In Izioum hospital, Mykhaïlo Tchindeï, 67, has recently started walking again. His arm in plaster and in a sling is a painful memory of the Russian presence in town. he to AFP. “There were Russian soldiers in there and there were a lot of dead and wounded,” he said.
After this bombardment, the Russians arrested Mr. Chindei accusing him of “giving the coordinates of the school to the Ukrainian forces”. They wanted to know where the Ukrainian troops were and if he had communicated with them.
“They put a bag over my head and took me away (…) when I I could see, I recognized the place, it was the Izioum police station,” he said.
Screams 24 hours a day
In this three-storey building, also affected by the bombardments, Mr. Chindei shows AFP the five-by-five-meter cell where he was held for 12 days before the arrival of Ukrainian troops.

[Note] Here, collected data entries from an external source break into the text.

(** * Trading strategies ShinonV1, ShinonV2 and ZaratustraV2

  A shallow embedding of the three strategy modules (src/shinonV1.py,
  src/shinonV2.py, src/zaratustraV2.py) and of the fragment of pandas and
  of the host's data provider their hooks rely on.

  Numbers are IEEE-754 binary64 values, as Python's [float] and numpy's
  [float64] are: Rocq's primitive [float].  A table is a set of named
  columns over a common row index.  The indicator library (TA-Lib, qtpylib's
  Bollinger bands, the host's merge helper) is external to the repository
  and enters as a type class. *)

From Stdlib Require Import ZArith Floats Uint63.
From stdpp Require Import base option list gmap strings.

Set Warnings "-inexact-float".

(** ** Python floats *)

Module PyFloat.

Local Open Scope float_scope.

(** Python's comparison operators on floats.  Every comparison with a NaN
    operand is false. *)
Definition lt (x y : float) : bool := x <? y.
Definition gt (x y : float) : bool := y <? x.
Definition le (x y : float) : bool := x <=? y.
Definition ge (x y : float) : bool := y <=? x.
Definition eq (x y : float) : bool := x =? y.

(** The builtins [min(a, b)] and [max(a, b)]: the first argument is kept
    unless the second compares strictly smaller (resp. larger). *)
Definition py_min (a b : float) : float := if lt b a then b else a.
Definition py_max (a b : float) : float := if gt b a then b else a.

(** A positive real number: above zero and below infinity. *)
Definition is_pos_real (x : float) : bool := (0 <? x) && (x <? infinity).

(** Clamping [x] to the interval [[lo, hi]]. *)
Definition clamp (lo hi x : float) : float :=
  if hi <? x then hi else if x <? lo then lo else x.

(** A Python [int] used where a float is expected.  Exact for the
    magnitudes below [2^53], which covers every integer parameter of the
    strategies. *)
Definition float_of_int (z : Z) : float :=
  if (z <? 0)%Z then - of_uint63 (Uint63.of_Z (- z)) else of_uint63 (Uint63.of_Z z).

End PyFloat.


(** ** Python exceptions and results *)

(** The exceptions the modelled fragment of Python and pandas can raise.
    [OutsideModel] is no exception of Python: it ends a run that reaches a
    table the model does not represent (see [lower_columns]), where Python
    goes on. *)
Inductive exn :=
| KeyError (key : string)
| TypeError
| ValueError
| IndexError
| IndexingError
| AttributeError
| LibraryError
| OutsideModel.

(** What a Python call produces: a value, or a raised exception. *)
Inductive result (A : Type) :=
| Ok (a : A)
| Raise (e : exn).
Arguments Ok {A} a.
Arguments Raise {A} e.

#[global] Instance result_ret : MRet result := @Ok.
#[global] Instance result_bind : MBind result := λ A B f m,
match m with Ok a => f a | Raise e => Raise e end.
#[global] Instance result_fmap : FMap result := λ A B f m,
match m with Ok a => Ok (f a) | Raise e => Raise e end.

(** Whether a call returned. *)
Definition is_ok {A} (r : result A) : bool :=
  match r with Ok _ => true | Raise _ => false end.

(** ** The fragment of pandas the strategies use *)

Module Pandas.

Local Open Scope float_scope.

(** A cell holds a number (NaN when undefined) or a string (the tags). *)
Inductive cell :=
  | Num (x : float)
  | Str (s : string).

Definition NaN : cell := Num nan.

(** A series: the cells of a column, in row order. *)
Abbreviation Series := (list cell).

(** A table: [index] rows, and named columns over them. *)
Record DataFrame := {
  index : nat;
  columns : gmap string (list cell)
}.

(** Every column has one cell per row. *)
Definition wf (df : DataFrame) : Prop :=
  ∀ c s, columns df !! c = Some s → length s = index df.

(** [df.empty]: an axis of length zero. *)
Definition empty (df : DataFrame) : bool :=
  Nat.eqb (index df) 0 || Nat.eqb (size (columns df)) 0.

(** [df[c]] *)
Definition getitem (df : DataFrame) (c : string) : result Series :=
  match columns df !! c with
  | Some s => Ok s
  | None => Raise (KeyError c)
  end.

(** A series aligned on an index of [n] rows: rows the series lacks are
    undefined, rows beyond the index are dropped. *)
Definition reindex (n : nat) (s : Series) : Series :=
  take n s ++ replicate (n - length s) NaN.

(** [df[c] = s]: the column is added or replaced; the rows stay. *)
Definition setitem (df : DataFrame) (c : string) (s : Series) : DataFrame :=
  {| index := index df; columns := <[c := reindex (index df) s]> (columns df) |}.

(** The cell of column [c] at row [i], when the table has both. *)
Definition at_ (df : DataFrame) (c : string) (i : nat) : option cell :=
  s ← columns df !! c; s !! i.

(** Comparison of two cells with the operator [op]: defined between
    numbers, a [TypeError] when a string is involved. *)
Definition cell_cmp (op : float → float → bool) (x y : cell) : result bool :=
  match x, y with
  | Num a, Num b => Ok (op a b)
  | _, _ => Raise TypeError
  end.

(** [a op b] on two series, row by row. *)
Definition series_cmp (op : float → float → bool) (a b : Series) : result (list bool) :=
  if negb (Nat.eqb (length a) (length b)) then Raise ValueError
  else mapM (λ p, cell_cmp op p.1 p.2) (zip a b).

(** [a op k] for a scalar [k]. *)
Definition series_cmp_scalar (op : float → float → bool) (a : Series) (k : float)
  : result (list bool) :=
  mapM (λ x, cell_cmp op x (Num k)) a.

(** [a == k]: equality never raises; a string differs from every number. *)
Definition series_eq_scalar (a : Series) (k : float) : list bool :=
  (λ x, match x with Num v => PyFloat.eq v k | Str _ => false end) <$> a.

(** Arithmetic on cells: between numbers only. *)
Definition cell_arith (op : float → float → float) (x y : cell) : result cell :=
  match x, y with
  | Num a, Num b => Ok (Num (op a b))
  | _, _ => Raise TypeError
  end.

Definition series_arith (op : float → float → float) (a b : Series) : result Series :=
  if negb (Nat.eqb (length a) (length b)) then Raise ValueError
  else mapM (λ p, cell_arith op p.1 p.2) (zip a b).

Definition series_arith_scalar (op : float → float → float) (a : Series) (k : float)
  : result Series :=
  mapM (λ x, cell_arith op x (Num k)) a.

(** [m1 & m2] on boolean masks, and [m & b] for a Python [bool]. *)
Definition mask_and (m1 m2 : list bool) : list bool := zip_with andb m1 m2.
Definition mask_and_scalar (m : list bool) (b : bool) : list bool :=
  (λ x, x && b) <$> m.

(** [s.shift(1)]: every cell moves one row down; the first row is
    undefined and the last cell is dropped. *)
Definition shift1 (s : Series) : Series := take (length s) (NaN :: s).

(** [np.where(mask, x, y)] *)
Definition np_where (mask : list bool) (x y : cell) : Series :=
  (λ b : bool, if b then x else y) <$> mask.

(** [np.all(conds, axis=0)]: the row-wise conjunction of a list of masks. *)
Definition np_all (conds : list (list bool)) : list bool :=
  match conds with
  | [] => []
  | c :: cs => foldl mask_and c cs
  end.

(** One column of [df.loc[mask, c] = v]: the column is created undefined
    when the table lacks it, then the rows selected by [mask] receive
    [v]. *)
Definition loc_set1 (df : DataFrame) (mask : list bool) (c : string) (v : cell)
  : DataFrame :=
  let old := default (replicate (index df) NaN) (columns df !! c) in
  {| index := index df;
     columns := <[c := zip_with (λ (b : bool) o, if b then v else o) mask old]>
                  (columns df) |}.

(** [df.loc[mask, [c1; ...]] = (v1, ...)]: a boolean mask must have one
    entry per row. *)
Definition loc_setitem (df : DataFrame) (mask : list bool)
    (cvs : list (string * cell)) : result DataFrame :=
  if negb (Nat.eqb (length mask) (index df)) then Raise IndexingError
  else Ok (foldl (λ d cv, loc_set1 d mask cv.1 cv.2) df cvs).

(** [df.iloc[-1]]: the last row, as a map from column names to cells. *)
Definition iloc_last_row (df : DataFrame) : result (gmap string cell) :=
  if Nat.eqb (index df) 0 then Raise IndexError
  else Ok ((λ s, default NaN (s !! (index df - 1)%nat)) <$> columns df).

(** [row[c]] *)
Definition row_getitem (row : gmap string cell) (c : string) : result cell :=
  match row !! c with
  | Some v => Ok v
  | None => Raise (KeyError c)
  end.

(** [s.iloc[-1]] *)
Definition iloc_last (s : Series) : result cell :=
  match last s with
  | Some v => Ok v
  | None => Raise IndexError
  end.

(** [df[a] op df[b]] and [df[a] op k] *)
Definition col_cmp (op : float → float → bool) (df : DataFrame) (a b : string)
  : result (list bool) :=
  x ← getitem df a; y ← getitem df b; series_cmp op x y.

Definition col_cmp_scalar (op : float → float → bool) (df : DataFrame) (a : string)
    (k : float) : result (list bool) :=
  x ← getitem df a; series_cmp_scalar op x k.

(** The number in a cell taken out of a table, for Python arithmetic: a
    string there is a [TypeError]. *)
Definition cell_float (x : cell) : result float :=
  match x with
  | Num a => Ok a
  | Str _ => Raise TypeError
  end.

(** [str.lower()] on ASCII column names. *)
Definition lower_ascii (a : Ascii.ascii) : Ascii.ascii :=
  let n := Ascii.N_of_ascii a in
  if ((65 <=? n) && (n <=? 90))%N then Ascii.ascii_of_N (n + 32) else a.

Fixpoint lower (s : string) : string :=
  match s with
  | EmptyString => EmptyString
  | String a s' => String (lower_ascii a) (lower s')
  end.

(** A name made of ASCII characters, on which [str.lower()] is [lower]. *)
Fixpoint is_ascii (s : string) : bool :=
  match s with
  | EmptyString => true
  | String a s' => (Ascii.N_of_ascii a <? 128)%N && is_ascii s'
  end.

(** The columns of a table under their lower-cased names, one for each
    column of the table. *)
Definition lowered (df : DataFrame) : list (string * Series) :=
  prod_map lower id <$> map_to_list (columns df).

(** [df.columns = [x.lower() for x in df.columns]].  pandas keeps every
    column, also when two names collide once lower-cased: the table then
    carries a label twice.  A table of the model has one column per label
    and ASCII names, so the renamed table is given where every name is
    ASCII and the lower-cased names are distinct; elsewhere it is [None]. *)
Definition lower_columns (df : DataFrame) : option DataFrame :=
  let renamed := lowered df in
  if forallb is_ascii renamed.*1 && bool_decide (NoDup renamed.*1) then
    Some {| index := index df; columns := list_to_map renamed |}
  else None.

(** A table the model represents, or the end of the run. *)
Definition represented {A} (x : option A) : result A :=
  match x with
  | Some a => Ok a
  | None => Raise OutsideModel
  end.

(** A table given by its rows count and its numeric columns. *)
Definition frame (n : nat) (cols : list (string * list float)) : DataFrame :=
  {| index := n;
     columns := list_to_map ((λ c : string * list float, (c.1, Num <$> c.2)) <$> cols) |}.

(** What a hook returned, or the table it was given when it raised. *)
Definition returned (r : result DataFrame) (otherwise : DataFrame) : DataFrame :=
  match r with
  | Ok df => df
  | Raise _ => otherwise
  end.

End Pandas.

(** ** The indicator library

    TA-Lib's abstract functions, qtpylib's Bollinger bands and the host's
    [merge_informative_pair] are not part of the repository: they are the
    fields of a class.  An abstract TA-Lib function accepts a whole table or
    a single series; it reads its input and returns a fresh series. *)

Module TA.

Import Pandas.

Inductive ta_input :=
  | InFrame (df : DataFrame)
  | InSeries (s : Series).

There were up to eight of them in that cell in a damp basement, he says. He found, hanging on the wall, a scrap of his jacket that he had used as a bandage.

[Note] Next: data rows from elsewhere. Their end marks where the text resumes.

(** * create-baml-app: the command-orchestration workflow of [index.js]

    The script is one [async function main] that talks to four
    collaborators: the terminal ([console]), the prompt library
    ([inquirer]), the child-process facility ([execa]) and the file system
    ([fs], [path], [process]).  It is embedded here as a program of a small
    free monad over the calls made to these collaborators; a handler gives
    the collaborators' answers, and running a program against a handler
    yields the trace of calls with their answers and the way the process
    ended.

    JavaScript strings are embedded as [string].  Every comparison the
    script makes is against an ASCII literal or an ASCII character range,
    and any code unit of a non-ASCII character is above 127 in UTF-16 as in
    UTF-8, so the byte view decides them the same way.  [chalk] only
    colours text and is left out. *)

From Stdlib Require Import String Ascii List Bool Arith ZArith Lia.
Import ListNotations.
Local Open Scope list_scope.
Local Open Scope string_scope.

(** ** JavaScript odds and ends *)

(** The line feed written [\n] in the source. *)
Definition nl : string := String (ascii_of_nat 10) EmptyString.

(** The double quote, for the literals of the source that contain one. *)
Definition dq : string := String (ascii_of_nat 34) EmptyString.

(** [Array.prototype.includes] on an array of strings. *)
Definition includes (l : list string) (x : string) : bool :=
  existsb (String.eqb x) l.

(** [Array.prototype.join(sep)]. *)
Fixpoint join (sep : string) (l : list string) : string :=
  match l with
  | [] => ""
  | [x] => x
  | x :: rest => x ++ sep ++ join sep rest
  end.

(** Truthiness of a value that is a string or [undefined]. *)
Definition truthy (v : option string) : bool :=
  match v with
  | None => false
  | Some s => negb (s =? "")
  end.

(** ** Regular expressions, as far as the script uses them

    The one pattern of the source is [/^[a-zA-Z0-9-_]+$/], without flags:
    [^] and [$] are the start and the end of the whole input, the class is
    matched code unit by code unit and case-sensitively.  [test] looks for a
    match starting at any index, [+] is greedy and backtracks. *)
Module Regex.

Inductive ClassItem : Type :=
| CChar (c : ascii)
| CRange (lo hi : ascii).

Inductive Term : Type :=
| AssertStart
| AssertEnd
| PlusClass (cls : list ClassItem).

Definition Pattern : Type := list Term.

Definition inItem (c : ascii) (i : ClassItem) : bool :=
  match i with
  | CChar d => Ascii.eqb c d
  | CRange lo hi =>
      (nat_of_ascii lo <=? nat_of_ascii c)%nat && (nat_of_ascii c <=? nat_of_ascii hi)%nat
  end.

Definition inClass (cls : list ClassItem) (c : ascii) : bool :=
  existsb (inItem c) cls.

(** Does the pattern match a prefix of [s]?  [atStart] tells whether [s]
    is the whole input. *)
Fixpoint matchHere (p : Pattern) (atStart : bool) (s : string) {struct p} : bool :=
  match p with
  | [] => true
  | AssertStart :: p' => atStart && matchHere p' atStart s
  | AssertEnd :: p' =>
      match s with
      | EmptyString => matchHere p' atStart s
      | String _ _ => false
      end
  | PlusClass cls :: p' =>
      (fix plus (s : string) : bool :=
         match s with
         | EmptyString => false
         | String c s' => inClass cls c && (plus s' || matchHere p' false s')
         end) s
  end.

“On the second day, they broke my arm. One person held my hand and another hit my arm with a metal bar. They beat me for two hours almost every day. I lost consciousness several times,” he says.
“They beat my heels, back, legs and kidneys,” adds Mr. Chindei.
In the basement of the building, other detainees were kept in a dozen of cells spread over two levels. “I saw about 15 people,” he explains, “no one left without being hit.”
“I could hear people screaming 24 hours a day, seven days a week,” the man said. A female detainee not far from his cell was screaming “very loudly”, he said. According to him, at least one man died in this basement.
On the ground floor of the police station, a young officer, who came from Kharkiv to investigate possible crimes of war, begins to write his report in one of the offices where there is a great mess: files on the floor, broken chairs, upturned furniture.
“We have a lot of work to do,” says the man who refuses to give his name. “Investigators must check everything, even fingerprints,” he said, in order to compare them to those found “in Boutcha (near Kyiv, editor’s note) or in other places where war crimes took place”.
According to him, the alleged cases of torture will be reviewed by investigators who arrived in Izium on Sunday.
In one room, more than a hundred Ukrainian passports lie on on the floor, on an old sofa and on a desk.
A few dozen kilometers away, in Kupyansk, Maryna Mikhaïlytchenko, 32, hurries on the street. Panicked, she tries to find a way to escape the incessant bombardments around the city.
Arrested during the Russian occupation, she spent a week in prison in the summer. “My brother is in the Ukrainian army,” she says to explain her arrest, adding that she was not tortured.
A little further in the partially destroyed town, a volunteer who goes by the nickname “Bronik” explains to AFP that according to him, “the police detained and tortured those who had fought in the army since 2014, and the pro- Ukrainians”.
“I don't know if people died from torture. But there were people who were physically injured. With broken hands,” the man said. reports of arrests and torture in eastern Ukraine after the departure of the Russians ” />
In Balakliïa, in the same region, Viktor Priliepov, 68, says that he was held for three days at the police station by the Russian occupiers.< /p>
“They took me there with a bag over my head and locked me in a cell,” he said. Asked in particular about his son who serves in the Ukrainian army, he was not mistreated because, according to him, of his “health problems”. But others were less fortunate than him and were “beaten”, he says.
On Friday, Ukrainian national police chief Igor Klymenko announced the discovery of “a at least ten torture chambers in localities in the Kharkiv region”.
Ukrainian President Volodymir Zelensky then called the Russian occupiers “murderers” and “torturers”.